When a line in the entries below contains the word "step", copy that line.

═══ Given data ═══

(* ===== verification/Fast.v ===== *)
(** * The fast binary protocol: requests, routing keys, responses

    [protocol/fast.rs] above the command kinds of [FastKinds]: the routing keys
    of a command, the request and response types, and [FastCodec].  A reader
    over the body of a frame is a function of the body and the cursor ([Take]);
    [?] is its bind.  Error messages are constructors of [FastError]. *)

From S2P Require Import Prelude Helpers F64 Codec Resp FastKinds.

Definition FAST_REQUEST_MAGIC : Z := 250%Z.
Definition FAST_RESPONSE_MAGIC : Z := 251%Z.
Definition FAST_PROTOCOL_VERSION : Z := 2%Z.
Definition FAST_FLAG_KEY_HASH : Z := 1%Z.
Definition FAST_FLAG_ROUTE_SHARD : Z := 2%Z.
Definition FAST_FLAG_KEY_TAG : Z := 4%Z.
Definition FAST_FLAG_REDIS_COMMAND_ARGS : Z := 8%Z.
Definition REQUEST_HEADER_LEN : nat := 8.
Definition RESPONSE_HEADER_LEN : nat := 8.
Definition FAST_MAX_COLLECTION_ITEMS : Z := 65536%Z.

(** ** Routing keys *)

Inductive FastRedisRouteKeys :=
  | RouteNone
  | AllShards
  | Keys (keys : list Bytes).

Definition first_key (r : FastRedisRouteKeys) : option Bytes :=
  match r with Keys keys => head keys | RouteNone | AllShards => None end.

Definition has_keys (r : FastRedisRouteKeys) : bool :=
  match r with Keys (_ :: _) => true | _ => false end.

Definition all_route_keys (args : list Bytes) : FastRedisRouteKeys := Keys args.

Definition first_n_route_keys (args : list Bytes) (count : nat) : FastRedisRouteKeys :=
  Keys (take count args).

(** [iter().step_by(step)], [skip] elements before the next one. *)
Fixpoint step_by (step skip : nat) (l : list Bytes) : list Bytes :=
  match l with
  | [] => []
  | x :: l' => match skip with O => x :: step_by step (step - 1) l' | S skip' => step_by step skip' l' end
  end.

Definition every_nth_route_key (args : list Bytes) (start step : nat) : FastRedisRouteKeys :=
  Keys (step_by step 0 (drop start args)).

Definition first_and_tail_route_keys (args : list Bytes) (first_count tail_start : nat)
    : FastRedisRouteKeys :=
  Keys (take first_count args ++ drop tail_start args).

Definition route_keys_before_last_arg (args : list Bytes) : FastRedisRouteKeys :=
  Keys (take (length args - 1) args).

Definition parse_ascii_usize (raw : Bytes) : option Z :=
  if utf8_valid raw then parse_u64 raw else None.

Definition counted_key_span (args : list Bytes) (numkeys_index : nat) : option (list Bytes) :=
  raw ← args !! numkeys_index;
  numkeys ← parse_ascii_usize raw;
  key_start ← usize_checked (Z.of_nat numkeys_index + 1);
  key_end ← usize_checked (key_start + numkeys);
  if (numkeys =? 0)%Z then None
  else if (key_end <=? Z.of_nat (length args))%Z
  then Some (take (Z.to_nat numkeys) (drop (Z.to_nat key_start) args)) else None.

Definition counted_route_keys (args : list Bytes) (numkeys_index : nat) : FastRedisRouteKeys :=
  match counted_key_span args numkeys_index with
  | Some keys => Keys keys
  | None => AllShards
  end.

(** [Vec::<&[u8]>::with_capacity(n)] panics when [n] slices of 16 bytes exceed
    [isize::MAX] bytes.  [numkeys + 1] wraps as in a release build. *)
Definition with_capacity_panics (capacity : Z) : bool := (i64_MAX <? 16 * capacity)%Z.

(** [None] is the panic of [with_capacity]. *)
Definition zaggregate_store_route_keys (args : list Bytes) : option FastRedisRouteKeys :=
  match args with
  | destination :: count :: sources =>
      match parse_ascii_usize count with
      | None => Some AllShards
      | Some numkeys =>
          if with_capacity_panics (wrap_u64 (numkeys + 1)) then None
          else Some (Keys (destination :: take (Z.to_nat (Z.min numkeys (Z.of_nat (length sources)))) sources))
      end
  | _ => Some (first_n_route_keys args 1)
  end.

Definition redis_route_keys (kind : FastCommandKind) (args : list Bytes) : option FastRedisRouteKeys :=
  match kind with
  | KAuth | KHello | KSelect | KQuit | KPing | KEcho | KInfo | KCommand | KCommandDocs | KConfig
  | KConfigGet | KDbSize | KTime | KClient | KClientGetName | KClientSetName | KClientId
  | KClientList | KClientKill | KMulti | KExec | KDiscard | KUnwatch => Some RouteNone
  | KKeys | KRandomKey | KScan | KFlushAll | KFlushDb => Some AllShards
  | KDelete | KUnlink | KTouch | KMGet | KSUnion | KSInter | KSDiff | KWatch =>
      Some (all_route_keys args)
  | KMSet | KMSetNx => Some (every_nth_route_key args 0 2)
  | KCopy | KRename | KRenameNx | KRPopLPush | KBRPopLPush | KLMove | KBLMove | KSMove =>
      Some (first_n_route_keys args 2)
  | KObject | KMemory => Some (first_n_route_keys (drop 1 args) 1)
  | KBitOp => Some (all_route_keys (drop 1 args))
  | KLMPop | KZMPop | KZDiff | KZInter | KZUnion => Some (counted_route_keys args 0)
  | KBLMPop | KBZMPop => Some (counted_route_keys args 1)
  | KBLPop | KBRPop | KBZPopMin | KBZPopMax => Some (route_keys_before_last_arg args)
  | KSUnionStore | KSInterStore | KSDiffStore => Some (first_and_tail_route_keys args 0 1)
  | KZUnionStore | KZInterStore | KZDiffStore => zaggregate_store_route_keys args
  | KZInterCard => Some (counted_route_keys args 0)
  | KZRangeStore => Some (first_n_route_keys args 2)
  | _ => Some (first_n_route_keys args 1)
  end.

Definition route_key_from_redis_args (kind : FastCommandKind) (args : list Bytes) : option (option Bytes) :=
  first_key <$> redis_route_keys kind args.

Definition is_generic_redis_opcode (kind : FastCommandKind) : bool :=
  bool_decide (is_Some (redis_name kind)) &&
  match kind with
  | KGet | KSet | KSetEx | KGetEx | KDelete | KExists | KTtl | KExpire | KPing | KMGet | KMSet
  | KAuth | KHello | KSelect | KQuit | KEcho | KInfo | KCommand | KDbSize | KTime | KHSet | KHGet
  | KHDel | KHLen | KHMGet | KLPush | KRPush | KLPop | KRPop | KLLen | KLIndex | KLRange | KSAdd
  | KSRem | KSIsMember | KSCard | KSMembers | KZAdd | KZRem | KZScore | KZCard | KZRange => false
  | _ => true
  end.

(** ** Requests and responses *)

Inductive FastCommand :=
  | FPing (payload : option Bytes)
  | FAuth
  | FHello (proto : option Z)
  | FSelect (db : Z)
  | FQuit
  | FEcho (payload : Bytes)
  | FInfo
  | FCommand
  | FCommandDocs
  | FConfigGet (patterns : list Bytes)
  | FDbSize
  | FTime
  | FClientGetName
  | FClientSetName (name : Bytes)
  | FClientId
  | FClientList
  | FClientKill
  | FGet (key : Bytes)
  | FSet (key value : Bytes)
  | FSetEx (key value : Bytes) (ttl_ms : Z)
  | FGetEx (key : Bytes) (ttl_ms : Z)
  | FDelete (key : Bytes)
  | FExists (key : Bytes)
  | FTtl (key : Bytes)
  | FExpire (key : Bytes) (ttl_ms : Z)
  | FMGet (keys : list Bytes)
  | FMSet (items : list (Bytes * Bytes))
  | FHSet (key field value : Bytes)
  | FHGet (key field : Bytes)
  | FHDel (key field : Bytes)
  | FHLen (key : Bytes)
  | FHMGet (key : Bytes) (fields : list Bytes)
  | FLPush (key : Bytes) (values : list Bytes)
  | FRPush (key : Bytes) (values : list Bytes)
  | FLPop (key : Bytes)
  | FRPop (key : Bytes)
  | FLLen (key : Bytes)
  | FLIndex (key : Bytes) (index : Z)
  | FLRange (key : Bytes) (start stop : Z)
  | FSAdd (key : Bytes) (members : list Bytes)
  | FSRem (key : Bytes) (members : list Bytes)
  | FSIsMember (key member : Bytes)
  | FSCard (key : Bytes)
  | FSMembers (key : Bytes)
  | FZAdd (key : Bytes) (score : f64) (member : Bytes)
  | FZRem (key member : Bytes)
  | FZScore (key member : Bytes)
  | FZCard (key : Bytes)
  | FZRange (key : Bytes) (start stop : Z)
  | FRespCommand (parts : list Bytes)
  | FRedisCommand (kind : FastCommandKind) (args : list Bytes)
  | FNativeRedisCommand (command : Bytes) (args : list Bytes).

═══

### Response below:
(** [iter().step_by(step)], [skip] elements before the next one. *)
Fixpoint step_by (step skip : nat) (l : list Bytes) : list Bytes :=
  | x :: l' => match skip with O => x :: step_by step (step - 1) l' | S skip' => step_by step skip' l' end
Definition every_nth_route_key (args : list Bytes) (start step : nat) : FastRedisRouteKeys :=
  Keys (step_by step 0 (drop start args)).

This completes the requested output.